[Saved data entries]
=== Begin Enclosure ===

(** The document on disk: the last one written, if any. *)
Definition mapping_document (m : t) : option (gmap string string) :=
  last (saved_mappings m).

(** How a call ends: it returns a value or an exception escapes from it. *)
Inductive outcome (A : Type) :=
| Returns (a : A)
| Raised.
Arguments Returns {A} a.
Arguments Raised {A}.

(** [(2 ** min(attempt, 5)) + random.uniform(0, 1)] *)
Definition base_wait (attempt : Z) : Z := 2 ^ Z.min attempt 5.

Definition wait_time (attempt : Z) (jitter : Q) : Q :=
  (inject_Z (base_wait attempt) + jitter)%Q.

(** [_get_next_proxy] *)
Definition _get_next_proxy (m : t) : option string * t :=
  if negb (enable_proxy m) || bool_decide (proxy_list m = []) then (None, m)
  else
    (proxy_list m
       !! Z.to_nat (current_proxy_index m mod Z.of_nat (length (proxy_list m))),
     set_proxy_index m (current_proxy_index m + 1)).

Section WithUnquote.

(** [urllib.parse.unquote]: percent-decoding, which can produce any code
    point and is therefore left to the library. *)
Variable unquote : string -> string.

(** [_extract_filename_from_response] *)
Definition _extract_filename_from_response (h : headers) (url : string) : string :=
  let content_disposition := default EmptyString (content_disposition h) in
  let from_header :=
    if String.eqb content_disposition EmptyString then None
    else
      match
        (g ← search extended_here content_disposition;
         let filename := unquote g in
         if String.eqb filename EmptyString then None
         else Some (strip_chars (String dquote (String squote EmptyString)) filename))
      with
      | Some filename => Some filename
      | None =>
          g ← search basic_here content_disposition;
          if String.eqb g EmptyString then None
          else Some (strip_chars (String dquote (String squote EmptyString)) g)
      end in
  match from_header with
  | Some filename => filename
  | None =>
      let filename := path_name (urlparse_path url) in
      if negb (String.eqb filename EmptyString) && contains "." filename
      then unquote filename
      else
        let content_type :=
          before_char ";" (default EmptyString (content_type h)) in
        let ext := dict_get ext_map content_type ".tmp" in
        let url_hash := slice_to 8 (MD5.hexdigest url) in
        url_hash +:+ ext
  end.

(** The paths [local_path] and [temp_path] once the first request has named
    the file. *)
Record paths := mkPaths {
  local_path : string;
  temp_path : string
}.

(** The [HEAD] request of the first attempts, and the two paths. *)
Definition probe (net : network) (url keyword_dir : string) (m : t)
  : (fault + paths) * t :=
  let '(proxies, m) := _get_next_proxy m in
  let r := mkRequest HEAD url None proxies in
  let answer := on_head net (length (requests_sent m)) r in
  let m := send m r in
  match answer with
  | HeadRaises f => (inl f, m)
  | HeadOk h =>
      let filename := _extract_filename_from_response h url in
      let local_path := os_path_join keyword_dir filename in
      (inr (mkPaths local_path (local_path +:+ ".tmp")), m)
  end.

(** The [GET] request with its [Range] header, the appending writes to the
    temporary file, and [shutil.move] when the stream ends.  The two paths are
    taken to name regular files in a folder that exists: [open(temp_path, 'ab')]
    succeeds and [shutil.move] replaces the file at [local_path].  (When
    [local_path] is a directory, [shutil.move] moves the file into it or
    raises; that case is outside this definition.) *)
Definition fetch (net : network) (url : string) (p : paths) (m : t)
  : (fault + string) * t :=
  let resume := (fun content : bytes => Z.of_nat (length content))
                  <$> files m !! temp_path p in
  let '(proxies, m) := _get_next_proxy m in
  let r := mkRequest GET url resume proxies in
  let answer := on_get net (length (requests_sent m)) r in
  let m := send m r in
  match answer with
  | GetRaises f => (inl f, m)
  | GetStreams chunks broken =>
      let content := (default [] (files m !! temp_path p) ++ concat chunks)%list in
      let m := set_files m (<[temp_path p := content]> (files m)) in
      match broken with
      | Some f => (inl f, m)
      | None =>
          (inr (local_path p),
           set_files m (<[local_path p := content]> (delete (temp_path p) (files m))))
      end
  end.

(** The body of the [try] of one attempt. *)
Definition attempt_body (net : network) (url keyword_dir : string)
    (known : option paths) (m : t) : (fault + string) * option paths * t :=
  match known with
  | Some p => let '(r, m) := fetch net url p m in (r, Some p, m)
  | None =>
      match probe net url keyword_dir m with
      | (inl f, m) => (inl f, None, m)
      | (inr p, m) => let '(r, m) := fetch net url p m in (r, Some p, m)
      end
  end.

(** What [download_with_retry] leaves behind: its result, and the paths it
    had settled on when it ended. *)
Record download := mkDownload {
  result : outcome (option string);
  paths_known : option paths;
  after : t
}.
(** * FamBudget: month keys, balance projection, aggregation and carry-over

    A shallow embedding of the budgeting core of the FamBudget dashboard
    ([src/hooks/useBudget.ts], [src/hooks/useBalances.ts],
    [src/components/BalanceTracker.tsx]) together with the properties its
    design document states about it.

    Conventions of the embedding.
    - A monetary amount is held as an integer count of cents ([Z]): the
      schema stores every amount as [DECIMAL(12, 2)].  The main definitions
      add, subtract and multiply these exactly, which is the fixed-point
      arithmetic the design document asks for.  The program itself computes
      on JavaScript numbers; [Binary64] gives the summaries in that
      arithmetic (IEEE 754 binary64), where rounding shows.
    - A month is the [string] the program passes around ("YYYY-MM"); the
      JavaScript string and [Date] operations the program applies to it are
      modelled below.
    - A row identity (UUID) is an opaque [nat]; the store hands them out
      from a counter.  A timestamp is a [nat] tick of the store's clock.

    Part I holds the definitions: the program, the store it talks to, the
    reference definitions taken from the design document and the scenarios.
    Part II holds the properties. *)

From Stdlib Require Import ZArith Lia Ascii String List QArith.Qcanon.
From Stdlib Require Import Floats Uint63.
From stdpp Require Import base gmap sets list strings numbers.

Local Open Scope Z_scope.

(** * Part I: the model *)

(** ** JavaScript strings and numbers, as far as the program uses them *)

Module Js.

(** UTF-16 code unit of a character (the program's strings are ASCII). *)
Definition code (c : ascii) : Z := Z.of_N (N_of_ascii c).

(** Value of a decimal digit character. *)
Definition digit_of_ascii (c : ascii) : option Z :=
  if (48 <=? code c) && (code c <=? 57) then Some (code c - 48) else None.
(** * l2pGUI: the ingestion and track-state engine of [l2pGUI.py]

    A shallow embedding of the parts of [src/l2pGUI/l2pGUI.py] that receive,
    classify and store ADS-B position lines:

    - [split]            Python's [str.split()] on whitespace;
    - [Plane]            the class [Plane] ([__init__] and [addLine]);
    - [addPlanes]        the batch update of the planes dictionary;
    - [dataFakeRead]     the replay reader over a recorded file;
    - [process_lines], [reconnect]
                         the supervisor's classification and reconnection;
    - [receive_proc]     the transport worker, against a script of socket
                         exchanges;
    - [loadPlanesFile]   the offline loader of a whole recording;
    - [dump_queue], [updateData]
                         the display cycle, live and in replay;
    - [el2zdist], the traces [l[-80::5]] and the marker [n[-1]] of
      [animate].

    Python floats are kept abstract: every definition is parametric in a
    type [num] with a structure [PyNum num] that supplies [float()], the
    comparison [<] and the arithmetic the source uses, so the theorems hold
    for any behaviour of these operations (IEEE doubles included).  An
    instance over the rationals runs the definitions on recorded lines.

    Python mutates objects in place and an exception leaves the mutations
    made so far: code that can raise is written in a state monad whose
    result is either a value or the exception raised, together with the
    state reached.  Console output ([print]) is not modelled. *)

From Stdlib Require Import ZArith QArith Qabs Lqa Ascii String.
From stdpp Require Import gmap strings list fin_maps.

Local Open Scope Z_scope.
Local Open Scope string_scope.
Local Open Scope list_scope.

(* ===================================================================== *)
(** ** Python strings: [str.split()] *)
(* ===================================================================== *)

(** The whitespace of [str.split()] without argument on a byte string:
    space, and the control characters 9 to 13 (tab, newline, vertical tab,
    form feed, carriage return). *)
Definition is_space (c : ascii) : bool :=
  let n := nat_of_ascii c in
  Nat.eqb n 32 || (Nat.leb 9 n && Nat.leb n 13).

(** [split_go tok s]: [tok] is the token being read. *)
Fixpoint split_go (tok : string) (s : string) : list string :=
  match s with
  | EmptyString => if decide (tok = "") then [] else [tok]
  | String c s' =>
      if is_space c
      then (if decide (tok = "") then split_go "" s' else tok :: split_go "" s')
      else split_go (tok +:+ String c "") s'
  end.

(** [line.split()]: the maximal runs of non-whitespace characters. *)
Definition split (line : string) : list string := split_go "" line.

(* ===================================================================== *)
(** ** Python numbers *)
(* ===================================================================== *)

(** The numeric operations [l2pGUI.py] uses.  [float s] is [float(s)] and
    is [None] where Python raises [ValueError]; [of_int] is the conversion
    of an integer literal that meets a float; [flt a b] is [a < b] (and
    [a > b] is [flt b a]). *)
Class PyNum (num : Type) := {
  float : string → option num;
  of_int : Z → num;
  flt : num → num → bool;
  fadd : num → num → num;
  fsub : num → num → num;
  fmul : num → num → num;
  fdiv : num → num → num;
  fabs : num → num;
  lit_0_3048 : num;   (* the literal 0.3048 *)
  np_pi : num         (* numpy.pi *)
}.

Definition fgt {num : Type} `{!PyNum num} (a b : num) : bool := flt b a.

(* ===================================================================== *)
(** ** Exceptions and in-place mutation *)
(* ===================================================================== *)

Inductive exn := ValueError | IndexError | KeyError.

Inductive outcome (A : Type) :=
  | Return (a : A)
  | Raise (e : exn).
Arguments Return {A} a.
Arguments Raise {A} e.

(** A computation over a mutable object of type [S]: the object as the
    computation leaves it, and what it returned or raised. *)
Definition M (S A : Type) : Type := S → S * outcome A.

Definition ret {S A} (a : A) : M S A := λ s, (s, Return a).
Definition raise {S A} (e : exn) : M S A := λ s, (s, Raise e).
Definition bind {S A B} (m : M S A) (k : A → M S B) : M S B :=
  λ s, match m s with
       | (s', Return a) => k a s'
       | (s', Raise e) => (s', Raise e)
       end.
Definition get {S} : M S S := λ s, (s, Return s).
Definition gets {S A} (f : S → A) : M S A := λ s, (s, Return (f s)).
Definition modify {S} (f : S → S) : M S unit := λ s, (f s, Return tt).

Declare Scope py_scope.
Delimit Scope py_scope with py.
Notation "'let!' x ':=' m 'in' k" := (bind m (λ x, k))
  (at level 10, x name, m at level 100, k at level 200) : py_scope.
Notation "m '>>' k" := (bind m (λ _, k))
  (at level 100, k at level 200, right associativity) : py_scope.
Local Open Scope py_scope.

(** [for x in xs: body x] *)
Fixpoint for_each {S A} (xs : list A) (body : A → M S unit) : M S unit :=
  match xs with
  | [] => ret tt
  | x :: xs' => body x >> for_each xs' body
  end.

(** [l[i]] for [0 <= i] on a list. *)
Definition item {S A} (l : list A) (i : nat) : M S A :=
  match l !! i with
  | Some x => ret x
  | None => raise IndexError
  end.

(** [l[-1]] *)
Definition item_last {S A} (l : list A) : M S A :=
  match last l with
  | Some x => ret x
  | None => raise IndexError
  end.

(** The list after [l[-1] = x] on a non-empty list. *)
Definition set_last {A} (l : list A) (x : A) : list A :=
  <[pred (length l) := x]> l.

(** The list after [del(l[-1])]. *)
Definition del_last {A} (l : list A) : list A := removelast l.

Section Engine.
Context {num : Type} {ops : PyNum num}.

(** [float(l[i])] *)
Definition float_item {S} (l : list string) (i : nat) : M S num :=
  let! s := item l i in
  match float s with
  | Some x => ret x
  | None => raise ValueError
  end.

(** The value of [float(l[i])] where it has one. *)
Definition field (l : list string) (i : nat) : option num :=
  l !! i ≫= float.

(* ===================================================================== *)
(** ** class Plane *)
(* ===================================================================== *)

(** The attributes of a [Plane] object.  ([plane_id] is the attribute [id],
    renamed because [id] is the identity function here.) *)
Record Plane := mkPlane {
  minel : num;
  mjd : list num;
  plane_id : string;
  code : string;
  epc : list num;
  last_epoch : num;
  lat : list num;
  lon : list num;
  alt : list num;
  ran : list num;
  az : list num;
  el : list num;
  maxel : num;
  gaps : Z
}.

=== End Enclosure ===

# [THE TASK]
Of the lines above, retype only those from the line containing "(** The attributes" through the line containing "lat : list num;", including both, exactly.

# [OUTPUT BELOW]
(** The attributes of a [Plane] object.  ([plane_id] is the attribute [id],
    renamed because [id] is the identity function here.) *)
Record Plane := mkPlane {
  minel : num;
  mjd : list num;
  plane_id : string;
  code : string;
  epc : list num;
  last_epoch : num;
  lat : list num;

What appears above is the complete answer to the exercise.